海兰跪在皇帝面前说此事绝不可能是娴妃做的。
“海贵人,别说你不信了,就连我也不信啊,可这铁证如山的,你又不是娴妃肚子里的虫,又能清楚她有多少心思。”
果然,金玉妍到哪里都讨人厌。
上辈子没让她死在自己手里,实在是便宜她了。
高贵妃也在此时开口,“那就难怪了,从仪贵人惊蛰那日遇蛇,本宫便觉得奇怪,这么巧被娴妃你救了,仪贵人搬去你延禧宫住了,不正好下手,一切方便吗?”
高贵妃咬牙切齿,不知道的还真以为和她没关系呢。
金玉妍和高晞月这两个人贼喊捉贼,站在道德制高点上对她指指点点,真是讨厌。
魏嬿婉冷声道:“贵妃,我想问一句,在鱼食和炭盆中加朱砂这手段高明吗?”
高晞月不明所以的冷睨着她,没好气的说:“这样狠辣的手段,自然高明。”
“既然高明,那做这件事的人一定非常聪明。若我有这样的算计,我怎么会让仪贵人来延禧宫居住?仪贵人一出事,我就成了最被怀疑的人,就算不被怀疑,也会因看护龙胎不利被责罚。”

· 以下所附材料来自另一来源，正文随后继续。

Lemma set_flag_bits b f v n : 0 <= n ->
  Z.testbit (set_flag b f v) n =
  if n =? flag_idx f then v else Z.testbit b n && (n <? 64).
Proof.
  intros Hn. pose proof (flag_idx_range f). unfold set_flag.
  destruct v; cbn [negb]; rewrite set_flags_bits, u16_bits by lia.
  - rewrite Z.lor_spec, flags_bits, bit1_spec by lia.
    destruct (Z.eqb_spec n (flag_idx f)), (Z.ltb_spec n 12), (Z.ltb_spec n 16), (Z.ltb_spec n 64);
      try lia; destruct (Z.testbit b n); done.
  - rewrite Z.land_spec, flags_bits, Z.lnot_spec, bit1_spec by lia.
    destruct (Z.eqb_spec n (flag_idx f)), (Z.ltb_spec n 12), (Z.ltb_spec n 16), (Z.ltb_spec n 64);
      try lia; destruct (Z.testbit b n); done.
Qed.

Lemma base_set_flag b f v : base_address (set_flag b f v) = base_address b.
Proof.
  pose proof (flag_idx_range f). unfold base_address. apply Z.bits_inj'. intros n Hn.
  rewrite !Z.land_spec, not_fff_bits, set_flag_bits by lia.
  destruct (Z.eqb_spec n (flag_idx f)), (Z.leb_spec 12 n), (Z.ltb_spec n 64); cbn; try lia;
    destruct (Z.testbit b n); done.
Qed.

Lemma present_set_flag b f : present (set_flag b f true) = present b || bool_decide (f = PRESENT).
Proof.
  unfold present. rewrite !get_flag_testbit, set_flag_bits by (cbn; lia).
  destruct (Z.testbit b (flag_idx PRESENT)), f; reflexivity.
Qed.

Lemma base_set_base b a : base_address (set_base_address b a) = Z.land a not_fff.
Proof.
  unfold base_address, set_base_address. apply Z.bits_inj'. intros n Hn.
  rewrite !Z.land_spec, !Z.lor_spec, !Z.land_spec, not_fff_bits, fff_bits by lia.
  destruct (Z.leb_spec 12 n), (Z.ltb_spec n 64), (Z.ltb_spec n 12); cbn; try lia;
    destruct (Z.testbit b n), (Z.testbit a n); done.
Qed.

高晞月丝毫不慌,“所谓富贵险中求,不把仪贵人弄到身边,哪能又是鱼虾又是炭火招呼得这么周全。你抚养大阿哥,挟长子争宠,真是其心可诛。”
魏嬿婉听后,忽然笑出声,“我说贵妃怎么今日如此针对我,你方才说我想用大阿哥争宠,难不成这是你的心思,以己度人。”

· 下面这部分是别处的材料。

(* ===== verification/Printf.v ===== *)
(** * infos/util/printf.cpp: formatted printing into a bounded buffer

    The buffer is the memory the caller passes; a read or write outside it
    faults.  The position [count] stands for the pointer [buffer] as well, as
    both advance together.  A format is a list of characters ended by 0. *)
From S2P Require Import Prelude.

(** The variable arguments: integers, and strings ended by 0. *)
Inductive va_item := VInt (v : Z) | VStr (s : list Z).

Definition read (buf : list Z) (i : nat) : outcome Z := in_bounds (buf !! i).
Definition write (buf : list Z) (i : nat) (c : Z) : outcome (list Z) :=
  _ ← in_bounds (buf !! i); Ok (<[i := c]> buf).

(** [for (i = size; i > 0; i--) buffer[i] = buffer[i - 1]] at position [b]. *)
Fixpoint shift (i : nat) (buf : list Z) (b : nat) : outcome (list Z) :=
  match i with
  | O => Ok buf
  | S j =>
      x ← read buf (b + j);
      buf ← write buf (b + S j) x;
      shift j buf b
  end.

Definition prepend_to_buffer (c : Z) (buf : list Z) (b : nat) (size : nat) : outcome (list Z) :=
  buf ← shift size buf b;
  write buf b c.

(** The character of a digit; bases go up to 16. *)
Definition digit_char (d : Z) : Z := if d <? 10 then 48 + d else 97 + d - 10.

Fixpoint num_loop (fuel : nat) (buf : list Z) (b : nat) (n : nat) (size value base : Z)
  : outcome (nat * list Z) :=
  match fuel with
  | O => Fault OutOfFuel
  | S fuel =>
      if (0 <? value) && (Z.of_nat n <? size) then
        buf ← prepend_to_buffer (digit_char (value mod base)) buf b n;
        num_loop fuel buf b (S n) size (value / base) base
      else Ok (n, buf)
  end.

Fixpoint pad_loop (pad : nat) (buf : list Z) (b : nat) (n : nat) (size pad_char : Z)
  : outcome (nat * list Z) :=
  match pad with
  | O => Ok (n, buf)
  | S pad =>
      if Z.of_nat n <? size then
        buf ← prepend_to_buffer pad_char buf b n;
        pad_loop pad buf b (S n) size pad_char
      else Ok (n, buf)
  end.

Definition append_num (buf : list Z) (b : nat) (size value base : Z) (sgn : bool) (pad pad_char : Z)
  : outcome (nat * list Z) :=
  let pad := if size <=? pad then size - 1 else pad in
  let negative := sgn && (i64 value <? 0) in
  buf ← (if negative then prepend_to_buffer 45 buf b 0 else Ok buf);
  let n := if negative then 1%nat else 0%nat in
  let value := if negative then u64 (- value) else value in
  '(n, buf) ← (if 0 <? value then num_loop 65 buf b n size value base
               else if Z.of_nat n <? size then
                 buf ← prepend_to_buffer 48 buf b n; buf ← write buf b 48; Ok (S n, buf)
               else Ok (n, buf));
  pad_loop (Z.to_nat (pad - Z.of_nat n)) buf b n size pad_char.

Fixpoint copy_loop (text : list Z) (buf : list Z) (b : nat) (n : nat) (size : Z) : outcome (nat * list Z) :=
  match text with
  | [] => Fault OutOfBounds
  | c :: text =>
      if negb (c =? 0) && (Z.of_nat n <? size) then
        buf ← write buf (b + n) c; copy_loop text buf b (S n) size
      else Ok (n, buf)
  end.

Fixpoint fill_loop (fuel : nat) (buf : list Z) (b : nat) (n : nat) (size pad pad_char : Z)
  : outcome (nat * list Z) :=
  match fuel with
  | O => Ok (n, buf)
  | S fuel =>
      if (Z.of_nat n <? size) && (Z.of_nat n <? pad) then
        buf ← write buf (b + n) pad_char; fill_loop fuel buf b (S n) size pad pad_char
      else Ok (n, buf)
  end.

Definition append_str (buf : list Z) (b : nat) (size : Z) (text : list Z) (pad pad_char : Z)
  : outcome (nat * list Z) :=
  '(n, buf) ← copy_loop text buf b 0 size;
  fill_loop (Z.to_nat pad) buf b n size pad pad_char.

(** [va_arg]. An item of the other kind, or a missing one, is the caller's
    error. *)
Definition va_int (args : list va_item) : outcome (Z * list va_item) :=
  match args with VInt v :: args => Ok (v, args) | _ => Fault Aborted end.
Definition va_str (args : list va_item) : outcome (list Z * list va_item) :=
  match args with VStr s :: args => Ok (s, args) | _ => Fault Aborted end.

(** The state between [%] and the conversion: pad size and character, and
    whether an [l] was seen. *)
Record spec := { pad_size : Z; pad_char : Z; number_size : Z }.

Definition spec0 : spec := {| pad_size := 0; pad_char := 32; number_size := 4 |}.

Definition is_digit (c : Z) : bool := (49 <=? c) && (c <=? 57).

(** The flags and digits of a format: what the next state is, when [c] is one. *)
Definition spec_next (s : spec) (c : Z) : option spec :=
  if c =? 48 then
    Some (if 0 <? pad_size s
          then {| pad_size := i32 (pad_size s * 10); pad_char := pad_char s; number_size := number_size s |}
          else {| pad_size := pad_size s; pad_char := 48; number_size := number_size s |})
  else if is_digit c then
    Some {| pad_size := i32 (i32 (pad_size s * 10) + (c - 48)); pad_char := pad_char s; number_size := number_size s |}
  else if c =? 108 then
    Some {| pad_size := pad_size s; pad_char := pad_char s; number_size := 8 |}
  else None.

(** The 64-bit value of an integer argument of [%d] and [%u], and of the others. *)
Definition int_value (s : spec) (c v : Z) : Z :=
  if number_size s =? 8 then u64 v else if c =? 117 then u32 v else u64 (i32 v).
Definition hex_value (s : spec) (c v : Z) : Z :=
  if (number_size s =? 8) || (c =? 112) then u64 v else u32 v.

(** One conversion: the new count, buffer and arguments. *)
Definition convert (s : spec) (c size : Z) (buf : list Z) (count : nat) (args : list va_item)
  : outcome (nat * list Z * list va_item) :=
  if (c =? 100) || (c =? 117) then
    '(v, args) ← va_int args;
    '(rc, buf) ← append_num buf count (size - 1 - Z.of_nat count) (int_value s c v) 10 (c =? 100)
                   (pad_size s) (pad_char s);
    Ok ((count + rc)%nat, buf, args)
  else if (c =? 98) || (c =? 120) || (c =? 112) then
    '(v, args) ← va_int args;
    '(rc, buf) ← (if c =? 112 then append_str buf count (size - 1 - Z.of_nat count) [48; 120; 0] 0 32
                  else Ok (0%nat, buf));
    let count := (count + rc)%nat in
    '(rc, buf) ← append_num buf count (size - 1 - Z.of_nat count) (hex_value s c v)
                   (if c =? 98 then 2 else 16) false (pad_size s) (pad_char s);
    Ok ((count + rc)%nat, buf, args)
  else if c =? 115 then
    '(text, args) ← va_str args;
    '(rc, buf) ← append_str buf count (size - 1 - Z.of_nat count) text (pad_size s) (pad_char s);
    Ok ((count + rc)%nat, buf, args)
  else if c =? 99 then
    '(v, args) ← va_int args;
    buf ← write buf count (u8 v);
    Ok (S count, buf, args)
  else
    buf ← write buf count c;
    Ok (S count, buf, args).

(** The loop over the format; [mode] is the state of a format being read. *)
Fixpoint vsn_loop (fmt : list Z) (mode : option spec) (size : Z) (buf : list Z) (count : nat)
    (args : list va_item) : outcome (nat * list Z) :=
  match fmt with
  | [] => Fault OutOfBounds
  | c :: rest =>
      match mode with
      | None =>
          if negb (c =? 0) && (Z.of_nat count <? size - 1) then
            if c =? 37 then vsn_loop rest (Some spec0) size buf count args
            else buf ← write buf count c; vsn_loop rest None size buf (S count) args
          else buf ← write buf count 0; Ok (count, buf)
      | Some s =>
          if c =? 0 then buf ← write buf count 0; Ok (count, buf)
          else
            match spec_next s c with
            | Some s => vsn_loop rest (Some s) size buf count args
            | None =>
                '(count, buf, args) ← convert s c size buf count args;
                vsn_loop rest None size buf count args
            end
      end
  end.

(** The count returned and the buffer. *)
Definition vsnprintf (buf : list Z) (size : Z) (fmt : list Z) (args : list va_item)
  : outcome (Z * list Z) :=
  if size =? 0 then Ok (0, buf)
  else '(count, buf) ← vsn_loop fmt None size buf 0 args; Ok (Z.of_nat count, buf).

Definition snprintf := vsnprintf.
Definition sprintf (buf : list Z) (fmt : list Z) (args : list va_item) : outcome (Z * list Z) :=
  vsnprintf buf 0x1000 fmt args.

(** ["%d"], ["%04x"] *)
Example print_d : vsnprintf (replicate 8 1) 8 [37; 100; 0] [VInt 42] = Ok (2, [52; 50; 0; 1; 1; 1; 1; 1]).
Proof. reflexivity. Qed.
Example print_x : vsnprintf (replicate 8 1) 8 [37; 48; 52; 120; 0] [VInt 0xbe] =
  Ok (4, [48; 48; 98; 101; 0; 1; 1; 1]).
Proof. reflexivity. Qed.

“住口,你这个毒妇!”高贵妃忽然暴起,当着太后皇帝的面开始骂人。
太后和皇帝纷纷斥责了贵妃,贵妃这才跪下说自己知错。
魏嬿婉此时站起身,对皇上说:“皇上明鉴,那小禄子在御膳房做事,可直接把放了朱砂的鱼食放进仪贵人宫中,臣妾若是能买通小安子,也能买通仪贵人宫中当差的小太监在火盆里加朱砂,这样更加神不知鬼不觉。就算皇上要彻查也查不到臣妾的头上,为何还要大张旗鼓的将仪贵人接到延禧宫?”
她看向高晞月,“贵妃今日如此咄咄逼人,那就请贵妃说一说我这个近水楼台最后起了什么作用?”
“你!”高晞月面色僵硬,冷冷的瞪着如懿。
听着魏嬿婉条条分析,皇帝紧绷的身体终于放松了下来。